§ Stored items

:::

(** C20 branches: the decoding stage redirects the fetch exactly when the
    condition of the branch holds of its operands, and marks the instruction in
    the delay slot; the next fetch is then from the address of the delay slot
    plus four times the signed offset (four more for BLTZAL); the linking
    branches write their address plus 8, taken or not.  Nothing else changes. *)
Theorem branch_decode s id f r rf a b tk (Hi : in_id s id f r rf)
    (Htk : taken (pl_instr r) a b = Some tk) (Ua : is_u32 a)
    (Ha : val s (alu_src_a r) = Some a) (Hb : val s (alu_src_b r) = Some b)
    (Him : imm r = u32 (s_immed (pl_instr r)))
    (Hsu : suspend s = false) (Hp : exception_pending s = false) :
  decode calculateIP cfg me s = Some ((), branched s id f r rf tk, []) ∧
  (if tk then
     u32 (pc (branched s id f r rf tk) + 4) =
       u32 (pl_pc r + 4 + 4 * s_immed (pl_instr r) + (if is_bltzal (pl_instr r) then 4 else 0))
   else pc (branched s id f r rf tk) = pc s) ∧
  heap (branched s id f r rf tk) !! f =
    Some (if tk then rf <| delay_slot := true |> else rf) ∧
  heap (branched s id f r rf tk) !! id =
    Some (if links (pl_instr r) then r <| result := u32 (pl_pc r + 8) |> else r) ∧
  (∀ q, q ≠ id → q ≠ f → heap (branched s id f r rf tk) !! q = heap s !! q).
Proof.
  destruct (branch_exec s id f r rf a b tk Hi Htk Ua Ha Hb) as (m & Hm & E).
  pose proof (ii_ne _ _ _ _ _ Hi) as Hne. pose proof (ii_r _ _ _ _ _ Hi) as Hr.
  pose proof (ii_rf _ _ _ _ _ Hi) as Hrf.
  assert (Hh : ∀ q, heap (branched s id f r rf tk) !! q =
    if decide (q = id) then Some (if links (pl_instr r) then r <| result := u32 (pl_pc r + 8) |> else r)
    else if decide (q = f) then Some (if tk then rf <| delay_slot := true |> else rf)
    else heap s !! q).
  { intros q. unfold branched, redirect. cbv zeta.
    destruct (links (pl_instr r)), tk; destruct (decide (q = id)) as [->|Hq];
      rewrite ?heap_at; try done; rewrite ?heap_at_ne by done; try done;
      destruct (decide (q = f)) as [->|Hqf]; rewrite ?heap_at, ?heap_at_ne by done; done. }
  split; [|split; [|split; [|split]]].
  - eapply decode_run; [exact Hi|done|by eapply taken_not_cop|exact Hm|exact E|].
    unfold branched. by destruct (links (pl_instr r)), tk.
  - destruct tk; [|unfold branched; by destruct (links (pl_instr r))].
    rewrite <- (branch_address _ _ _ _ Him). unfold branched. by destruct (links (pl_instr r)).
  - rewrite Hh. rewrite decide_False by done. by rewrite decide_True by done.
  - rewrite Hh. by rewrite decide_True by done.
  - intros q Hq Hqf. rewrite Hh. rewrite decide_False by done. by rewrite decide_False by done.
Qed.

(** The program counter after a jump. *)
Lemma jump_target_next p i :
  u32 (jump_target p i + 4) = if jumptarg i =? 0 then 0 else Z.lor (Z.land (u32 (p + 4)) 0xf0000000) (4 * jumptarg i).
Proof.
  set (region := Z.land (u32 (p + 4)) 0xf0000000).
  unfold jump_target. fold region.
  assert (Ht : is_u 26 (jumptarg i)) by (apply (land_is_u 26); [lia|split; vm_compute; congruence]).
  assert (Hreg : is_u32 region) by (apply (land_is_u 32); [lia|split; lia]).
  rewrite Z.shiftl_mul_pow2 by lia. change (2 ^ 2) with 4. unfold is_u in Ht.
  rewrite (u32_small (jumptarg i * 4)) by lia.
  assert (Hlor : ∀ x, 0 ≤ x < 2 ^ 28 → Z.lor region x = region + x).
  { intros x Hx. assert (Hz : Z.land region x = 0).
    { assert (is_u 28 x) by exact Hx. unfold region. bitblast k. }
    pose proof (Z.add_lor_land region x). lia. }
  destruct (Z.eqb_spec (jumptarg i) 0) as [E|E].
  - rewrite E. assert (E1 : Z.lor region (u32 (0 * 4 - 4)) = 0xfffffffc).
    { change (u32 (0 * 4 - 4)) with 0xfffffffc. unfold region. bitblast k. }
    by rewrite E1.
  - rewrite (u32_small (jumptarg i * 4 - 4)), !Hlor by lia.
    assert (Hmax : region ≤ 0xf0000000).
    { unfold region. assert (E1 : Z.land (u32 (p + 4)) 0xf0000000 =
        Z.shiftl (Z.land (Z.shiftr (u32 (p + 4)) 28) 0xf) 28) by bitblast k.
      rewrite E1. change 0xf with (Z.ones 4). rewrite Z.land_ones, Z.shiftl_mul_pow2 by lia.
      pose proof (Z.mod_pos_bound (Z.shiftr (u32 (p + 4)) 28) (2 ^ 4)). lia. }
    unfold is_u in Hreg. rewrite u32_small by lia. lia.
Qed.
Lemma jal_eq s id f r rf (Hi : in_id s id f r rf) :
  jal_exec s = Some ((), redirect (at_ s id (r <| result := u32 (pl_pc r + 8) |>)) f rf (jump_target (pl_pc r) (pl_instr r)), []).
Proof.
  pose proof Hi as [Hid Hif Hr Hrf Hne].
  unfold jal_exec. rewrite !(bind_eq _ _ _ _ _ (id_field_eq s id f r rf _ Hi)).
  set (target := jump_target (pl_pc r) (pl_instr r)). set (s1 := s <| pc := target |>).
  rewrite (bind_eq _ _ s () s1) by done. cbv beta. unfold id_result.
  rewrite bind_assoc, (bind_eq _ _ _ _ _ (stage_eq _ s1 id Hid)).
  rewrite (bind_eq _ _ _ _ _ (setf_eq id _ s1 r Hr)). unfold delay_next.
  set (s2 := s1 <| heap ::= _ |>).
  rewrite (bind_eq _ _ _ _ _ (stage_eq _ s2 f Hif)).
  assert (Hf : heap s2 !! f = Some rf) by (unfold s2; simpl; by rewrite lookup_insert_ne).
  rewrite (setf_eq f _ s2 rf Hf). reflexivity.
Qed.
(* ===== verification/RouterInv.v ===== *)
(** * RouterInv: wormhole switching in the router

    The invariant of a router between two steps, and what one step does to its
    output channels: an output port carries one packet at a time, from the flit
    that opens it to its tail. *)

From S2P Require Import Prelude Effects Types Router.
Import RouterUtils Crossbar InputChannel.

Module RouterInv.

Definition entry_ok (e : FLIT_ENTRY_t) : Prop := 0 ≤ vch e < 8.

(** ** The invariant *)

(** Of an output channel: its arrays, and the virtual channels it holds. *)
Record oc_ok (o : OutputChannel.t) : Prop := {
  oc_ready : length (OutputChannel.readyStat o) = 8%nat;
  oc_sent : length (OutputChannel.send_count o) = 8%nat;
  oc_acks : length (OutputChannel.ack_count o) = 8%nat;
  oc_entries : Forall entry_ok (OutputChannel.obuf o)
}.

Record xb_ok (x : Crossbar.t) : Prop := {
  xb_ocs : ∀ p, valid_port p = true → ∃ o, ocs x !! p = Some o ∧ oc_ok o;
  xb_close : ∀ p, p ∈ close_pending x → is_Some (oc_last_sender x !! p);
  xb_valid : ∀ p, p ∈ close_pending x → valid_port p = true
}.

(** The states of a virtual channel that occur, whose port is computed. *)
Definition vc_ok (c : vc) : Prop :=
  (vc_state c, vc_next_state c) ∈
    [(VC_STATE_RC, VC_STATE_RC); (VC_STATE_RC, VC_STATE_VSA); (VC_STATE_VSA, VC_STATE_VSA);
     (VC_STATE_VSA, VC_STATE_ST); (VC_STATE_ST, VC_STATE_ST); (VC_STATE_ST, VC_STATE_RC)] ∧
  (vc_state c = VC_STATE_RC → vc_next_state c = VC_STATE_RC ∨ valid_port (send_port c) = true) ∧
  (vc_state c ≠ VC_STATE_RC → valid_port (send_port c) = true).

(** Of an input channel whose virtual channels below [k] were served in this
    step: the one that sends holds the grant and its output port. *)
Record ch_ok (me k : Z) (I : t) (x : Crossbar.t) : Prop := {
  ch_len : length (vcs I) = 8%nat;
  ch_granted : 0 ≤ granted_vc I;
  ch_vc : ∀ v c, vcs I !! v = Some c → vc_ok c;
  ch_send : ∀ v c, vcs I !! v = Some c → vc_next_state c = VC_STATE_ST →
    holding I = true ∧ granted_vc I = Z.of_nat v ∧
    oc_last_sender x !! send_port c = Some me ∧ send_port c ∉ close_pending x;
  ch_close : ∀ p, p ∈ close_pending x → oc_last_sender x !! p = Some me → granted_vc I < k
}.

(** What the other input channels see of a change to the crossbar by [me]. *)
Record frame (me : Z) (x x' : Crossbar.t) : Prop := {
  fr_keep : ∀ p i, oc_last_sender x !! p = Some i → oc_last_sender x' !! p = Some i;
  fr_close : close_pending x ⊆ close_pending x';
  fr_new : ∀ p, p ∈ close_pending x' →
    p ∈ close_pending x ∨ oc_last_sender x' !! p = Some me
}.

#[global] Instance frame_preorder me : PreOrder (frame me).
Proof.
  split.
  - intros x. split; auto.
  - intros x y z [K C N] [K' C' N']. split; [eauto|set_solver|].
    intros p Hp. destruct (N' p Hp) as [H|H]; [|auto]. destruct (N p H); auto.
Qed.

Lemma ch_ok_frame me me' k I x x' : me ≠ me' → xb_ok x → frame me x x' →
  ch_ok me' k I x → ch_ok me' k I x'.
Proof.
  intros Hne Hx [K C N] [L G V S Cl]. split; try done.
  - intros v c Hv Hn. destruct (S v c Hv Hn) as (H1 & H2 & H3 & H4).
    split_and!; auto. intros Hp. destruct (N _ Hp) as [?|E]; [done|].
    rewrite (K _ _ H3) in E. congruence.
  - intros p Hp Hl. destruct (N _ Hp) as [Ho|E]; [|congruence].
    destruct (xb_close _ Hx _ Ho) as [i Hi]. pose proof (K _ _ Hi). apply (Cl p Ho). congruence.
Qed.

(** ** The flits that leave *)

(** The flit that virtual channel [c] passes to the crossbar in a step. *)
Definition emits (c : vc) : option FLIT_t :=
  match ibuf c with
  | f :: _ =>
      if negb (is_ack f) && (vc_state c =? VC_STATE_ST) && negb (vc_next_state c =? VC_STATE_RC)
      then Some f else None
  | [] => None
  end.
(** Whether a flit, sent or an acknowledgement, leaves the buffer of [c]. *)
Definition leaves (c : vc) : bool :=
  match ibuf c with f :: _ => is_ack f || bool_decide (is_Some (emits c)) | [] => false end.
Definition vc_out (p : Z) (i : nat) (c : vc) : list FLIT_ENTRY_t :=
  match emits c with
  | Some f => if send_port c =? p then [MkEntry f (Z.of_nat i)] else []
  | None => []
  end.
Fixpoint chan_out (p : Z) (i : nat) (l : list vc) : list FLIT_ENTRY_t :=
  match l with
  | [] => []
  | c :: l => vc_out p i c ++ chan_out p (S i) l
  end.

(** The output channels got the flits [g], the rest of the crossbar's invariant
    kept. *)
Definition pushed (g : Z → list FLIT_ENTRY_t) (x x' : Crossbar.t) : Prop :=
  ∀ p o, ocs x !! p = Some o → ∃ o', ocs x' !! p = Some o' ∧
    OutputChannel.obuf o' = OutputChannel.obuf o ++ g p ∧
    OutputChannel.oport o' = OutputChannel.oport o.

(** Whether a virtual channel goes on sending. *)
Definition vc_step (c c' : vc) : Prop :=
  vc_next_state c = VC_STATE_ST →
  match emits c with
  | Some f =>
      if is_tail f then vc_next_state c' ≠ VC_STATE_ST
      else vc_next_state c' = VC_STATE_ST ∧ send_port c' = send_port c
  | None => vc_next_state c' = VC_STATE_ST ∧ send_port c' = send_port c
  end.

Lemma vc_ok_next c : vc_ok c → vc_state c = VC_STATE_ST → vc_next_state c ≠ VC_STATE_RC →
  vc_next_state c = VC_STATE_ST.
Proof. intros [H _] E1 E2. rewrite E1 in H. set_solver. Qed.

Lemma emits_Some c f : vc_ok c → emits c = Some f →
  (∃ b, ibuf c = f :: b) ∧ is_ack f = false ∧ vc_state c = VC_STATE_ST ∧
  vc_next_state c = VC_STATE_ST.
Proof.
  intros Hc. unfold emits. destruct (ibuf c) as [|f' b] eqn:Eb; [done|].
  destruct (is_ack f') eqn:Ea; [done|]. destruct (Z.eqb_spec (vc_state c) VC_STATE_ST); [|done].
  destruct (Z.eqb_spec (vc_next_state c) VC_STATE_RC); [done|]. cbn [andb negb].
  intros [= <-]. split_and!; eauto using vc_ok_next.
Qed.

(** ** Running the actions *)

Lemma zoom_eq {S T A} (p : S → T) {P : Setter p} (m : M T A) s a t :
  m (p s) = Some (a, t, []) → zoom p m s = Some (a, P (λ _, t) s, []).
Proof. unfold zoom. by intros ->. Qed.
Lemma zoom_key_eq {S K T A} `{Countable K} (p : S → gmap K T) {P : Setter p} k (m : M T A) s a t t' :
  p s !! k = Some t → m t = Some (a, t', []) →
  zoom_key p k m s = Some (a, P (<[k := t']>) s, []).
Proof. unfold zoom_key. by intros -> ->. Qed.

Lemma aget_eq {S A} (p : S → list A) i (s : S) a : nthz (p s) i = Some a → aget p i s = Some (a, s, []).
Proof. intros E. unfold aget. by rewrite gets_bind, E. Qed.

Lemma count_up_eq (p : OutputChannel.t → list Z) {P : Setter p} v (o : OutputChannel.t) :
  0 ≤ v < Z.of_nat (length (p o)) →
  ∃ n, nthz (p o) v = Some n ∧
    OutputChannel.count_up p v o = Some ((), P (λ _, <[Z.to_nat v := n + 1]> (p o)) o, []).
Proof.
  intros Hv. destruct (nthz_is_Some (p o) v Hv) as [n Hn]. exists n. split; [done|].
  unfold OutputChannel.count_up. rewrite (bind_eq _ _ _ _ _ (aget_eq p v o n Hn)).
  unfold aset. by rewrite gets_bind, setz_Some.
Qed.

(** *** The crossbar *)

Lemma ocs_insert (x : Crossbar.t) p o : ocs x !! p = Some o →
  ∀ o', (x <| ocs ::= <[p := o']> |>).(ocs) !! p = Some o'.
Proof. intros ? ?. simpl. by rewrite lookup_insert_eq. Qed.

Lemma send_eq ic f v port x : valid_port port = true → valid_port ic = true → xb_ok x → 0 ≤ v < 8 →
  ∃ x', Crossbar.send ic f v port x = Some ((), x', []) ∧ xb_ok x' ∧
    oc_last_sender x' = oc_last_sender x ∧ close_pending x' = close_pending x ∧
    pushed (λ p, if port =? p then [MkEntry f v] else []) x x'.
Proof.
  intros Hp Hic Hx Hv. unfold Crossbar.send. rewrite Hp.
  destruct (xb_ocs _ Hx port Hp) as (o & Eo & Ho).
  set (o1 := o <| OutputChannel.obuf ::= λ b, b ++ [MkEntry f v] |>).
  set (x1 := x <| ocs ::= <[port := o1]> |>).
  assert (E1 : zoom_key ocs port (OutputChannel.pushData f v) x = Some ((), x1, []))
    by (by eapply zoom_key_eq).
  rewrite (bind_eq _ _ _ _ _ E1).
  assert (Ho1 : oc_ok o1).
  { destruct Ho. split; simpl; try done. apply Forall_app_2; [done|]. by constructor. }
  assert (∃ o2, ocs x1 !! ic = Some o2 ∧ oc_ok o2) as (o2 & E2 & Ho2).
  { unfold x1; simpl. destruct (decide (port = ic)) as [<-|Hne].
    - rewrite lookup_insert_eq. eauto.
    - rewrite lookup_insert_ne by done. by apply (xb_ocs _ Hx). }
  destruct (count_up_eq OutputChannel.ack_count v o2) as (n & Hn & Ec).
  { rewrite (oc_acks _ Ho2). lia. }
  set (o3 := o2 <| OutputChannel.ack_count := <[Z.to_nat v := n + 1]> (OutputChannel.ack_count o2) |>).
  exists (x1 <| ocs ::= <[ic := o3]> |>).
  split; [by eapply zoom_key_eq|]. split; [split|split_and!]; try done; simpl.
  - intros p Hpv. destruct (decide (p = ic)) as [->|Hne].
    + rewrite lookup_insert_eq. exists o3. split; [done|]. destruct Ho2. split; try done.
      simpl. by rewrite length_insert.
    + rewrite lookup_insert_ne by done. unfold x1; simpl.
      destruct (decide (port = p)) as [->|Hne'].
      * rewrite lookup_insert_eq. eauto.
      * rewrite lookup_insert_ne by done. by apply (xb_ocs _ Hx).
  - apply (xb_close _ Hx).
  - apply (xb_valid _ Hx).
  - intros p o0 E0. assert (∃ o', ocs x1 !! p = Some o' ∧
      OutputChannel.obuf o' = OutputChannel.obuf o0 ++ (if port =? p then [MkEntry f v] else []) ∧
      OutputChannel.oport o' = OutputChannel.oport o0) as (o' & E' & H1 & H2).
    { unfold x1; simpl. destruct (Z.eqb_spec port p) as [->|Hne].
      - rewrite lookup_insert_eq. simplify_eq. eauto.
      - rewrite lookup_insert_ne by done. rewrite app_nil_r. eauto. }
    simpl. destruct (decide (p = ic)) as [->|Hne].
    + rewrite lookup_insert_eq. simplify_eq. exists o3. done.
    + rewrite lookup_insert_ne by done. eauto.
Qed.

:::

§ Directions for this task
Where a line of the entries contains the word "leaves", copy that line.

§ Task output
(** Whether a flit, sent or an acknowledgement, leaves the buffer of [c]. *)
Definition leaves (c : vc) : bool :=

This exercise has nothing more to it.